Backed by Bayer’s Leaps, Boston-based Cellino lands $80 million for canned cell therapy – Endpoints News

The summer before Cellino CEO and co-founder Nabiha Saklayen started at Harvard, she lost her grandmother to complications from diabetes. Before that, she hadn’t taken a biology class since ninth or tenth grade – the mark of a classic physicist – but that’s when she decided she wanted the others to sit at the intersection of the two for the rest of his career.

Combine that with being opposite the University of Cambridge’s Stem Cell Institute, and you have the birth of Cellino, a standalone cell therapy manufacturing company that has just announced the end of its series. AT.

“I think very fondly of my grandmother,” Saklayen said during a call with Terminal news. “That was definitely a strong underlying motivation.”

Cellino landed $80 million in a Series A led by Leaps by Bayer, the investment arm of big pharma, 8VC and the Humboldt Fund. Felicis Ventures and existing investors The Engine and Khosla Ventures also contributed. So far, the company has raised $96 million to date.
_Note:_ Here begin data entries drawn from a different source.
Definition set_formatted (f : Formatted → Formatted) (i : Item) : Item :=
  mkItem (id i) (type i) (role i) (status i) (content i) (name i) (call_id i)
         (arguments i) (item_output i) (f (formatted i)).
Definition set_status (s : string) (i : Item) : Item :=
  mkItem (id i) (type i) (role i) (Some s) (content i) (name i) (call_id i)
         (arguments i) (item_output i) (formatted i).
Definition set_content (c : list Part) (i : Item) : Item :=
  mkItem (id i) (type i) (role i) (status i) (Some c) (name i) (call_id i)
         (arguments i) (item_output i) (formatted i).
Definition set_arguments (a : string) (i : Item) : Item :=
  mkItem (id i) (type i) (role i) (status i) (content i) (name i) (call_id i)
         (Some a) (item_output i) (formatted i).

Definition set_audio (a : Audio) (f : Formatted) : Formatted :=
  mkFormatted a (text f) (transcript f) (tool f) (output f).
Definition set_text (t : string) (f : Formatted) : Formatted :=
  mkFormatted (audio f) t (transcript f) (tool f) (output f).
Definition set_transcript (t : string) (f : Formatted) : Formatted :=
  mkFormatted (audio f) (text f) t (tool f) (output f).
Definition set_tool (t : Tool) (f : Formatted) : Formatted :=
  mkFormatted (audio f) (text f) (transcript f) (Some t) (output f).
Definition set_output (o : string) (f : Formatted) : Formatted :=
  mkFormatted (audio f) (text f) (transcript f) (tool f) (Some o).

Definition set_part_text (t : string) (p : Part) : Part :=
  mkPart (part_type p) (Some t) (part_transcript p).
Definition set_part_transcript (t : string) (p : Part) : Part :=
  mkPart (part_type p) (part_text p) (Some t).

(** An entry of [queued_speech_items]. *)
Record Speech : Type := mkSpeech {
  audio_start_ms : Z;
  audio_end_ms : option Z;
  speech_audio : option bytes }.

Record Response : Type := mkResponse {
  response_id : string;
  response_output : list string }.

(** The attributes of [RealtimeConversation].  [item_lookup] and [items]
    hold the same dictionary objects: a mutation made through one is
    seen through the other.  The model keeps each object once, in
    [item_lookup] under its id, and [items] is the ordered list of
    references (ids) to them; likewise for the responses. *)
Record t : Type := mk {
  item_lookup : gmap string Item;
  items : list string;
  response_lookup : gmap string Response;
  responses : list string;
  queued_speech_items : gmap string Speech;
  queued_transcript_items : gmap string string;
  queued_input_audio : option bytes }.

(** [clear()], also the state after [__init__]. *)
Definition clear : t := mk ∅ [] ∅ [] ∅ ∅ None.
(** The entries a sweep registers, one per combination in order: the entry
    of a combination is its rendered label with the means of the dataset
    that its own run returned, the run being launched with the
    configuration, and after the invocations, that the combinations before
    it left. *)
Fixpoint recorded {num : Type} (mean_of : list num -> num)
  (subprocess_run : history -> list string -> result string)
  (read_csv : history -> string -> result (dataset num))
  (link_height_width : bool) (combos : list (dict string value))
  (kw : dict string value) (h : history)
  (entries : dict (list value) (series num)) : Prop :=
  match combos, entries with
  | [], [] => True
  | params :: combos', e :: entries' =>
      let kw' := set_params link_height_width params kw in
      let h' := h ++ [PyRatGame.cmd_line_args kw'] in
      exists csv_path stats,
        run num subprocess_run read_csv kw' h = (Ok (csv_path, stats), h')
        /\ render_pvalues params = Ok (fst e)
        /\ snd e = mean mean_of stats
        /\ recorded mean_of subprocess_run read_csv link_height_width
             combos' kw' h' entries'
  | _, _ => False
  end.

(** An agent given as text: the second combination of this grid cannot be
    rendered. *)
Definition text_agent_grid : dict string (list value) :=
  [("rat",
    [VPath {| path_root := false; path_parts := ["AIs"; "lab3_bfs.py"] |};
     VStr "AIs/lab4_dijkstra.py";
     VPath {| path_root := false; path_parts := ["AIs"; "lab5_greedy.py"] |}])].

(** * Theorems *)

(** ** Facts about dictionaries *)

Section DictFacts.
Context {K V : Type}.
Variable eqb : K -> K -> bool.
Hypothesis eqb_spec : forall a b, eqb a b = true <-> a = b.

Lemma dict_set_fresh (k : K) (v : V) (d : dict K V) :
  ~ In k (keys d) -> dict_set eqb k v d = d ++ [(k, v)].
Proof.
  induction d as [|[k' v'] d IH]; simpl; intros Hn; [reflexivity|].
  destruct (eqb k' k) eqn:E.
  - apply eqb_spec in E. exfalso. apply Hn. now left.
  - rewrite IH; [reflexivity|]. intros Hin. apply Hn. now right.
Qed.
The company wants to make regenerative stem cell medicines available on a larger scale for eligible patients. Its manufacturing platform attempts to combine artificial intelligence and laser technology to reduce expenses and overcome limitations that arise when trying to scale.

Using image-based machine learning, it trains algorithms to look at images and find information consistently, something Saklayen says machines can do better than humans. From there, the company uses the data to determine what’s good and what’s not in the manufacturing process.

Jurgen Eckhardt

Leaps has a portfolio of 50 companies and focuses on potentially game-changing technologies that have specific targets. Jürgen Eckhardt, the head of Leaps, said in an interview with Endpoints that Cellino was an obvious investment for this reason.

“Cell therapy today is quite a laborious process, quite expensive, and won’t be available to the broad masses starting today, but we want to kind of democratize this manufacturing process,” Eckhardt said. “Their vision is to be a cell manufacturing foundry, where you can produce targeted cells at a fraction of the cost.”

Cellino is ultimately working towards “GMP-in-a-box” – a closed system that can be dropped off at hospitals that need it to manufacture therapies.

For now, it’s an ambitious idea, not yet finished. Saklayen says the team is somewhere in the middle of development, although there is still a lot to learn before testing.

It’s a concept that several other companies – like Cellares run by Fabian Gerlinghaus and CureVac in Germany – have also been working on. But it got even more personal for Saklayen. Not only did she lose her grandmother before she started at Harvard, but two years ago her great-aunt was diagnosed with Parkinson’s disease.

“It’s hard to see that there aren’t medical treatments available for her,” she said. “All treatments treat the symptoms, not the disease.”

With the money, the company will bolster its software, machine learning, and hardware capabilities for the end-to-end manufacturing of stem cell therapies, both autologous and allogeneic.

So it will look to bolster its software and machine learning teams with the next wave of hiring. In an age of work-from-home flexibility and fluid office demands, it could be difficult to recruit workers to the team, especially in an area as competitive as Greater Boston. But because of the work he does, Saklayen says the company is committed to the region.

It is located in the heart of Cambridge, MA, on Massachusetts Avenue, across from a legendary music venue called The Middle East which has hosted concerts for everyone from Gary Numan to Vanilla Ice, and above a restaurant founded by the 8-time James Beard award. -winning chef Ken Oringer.

“As a company, Boston and Cambridge are our heart,” Saklayen said.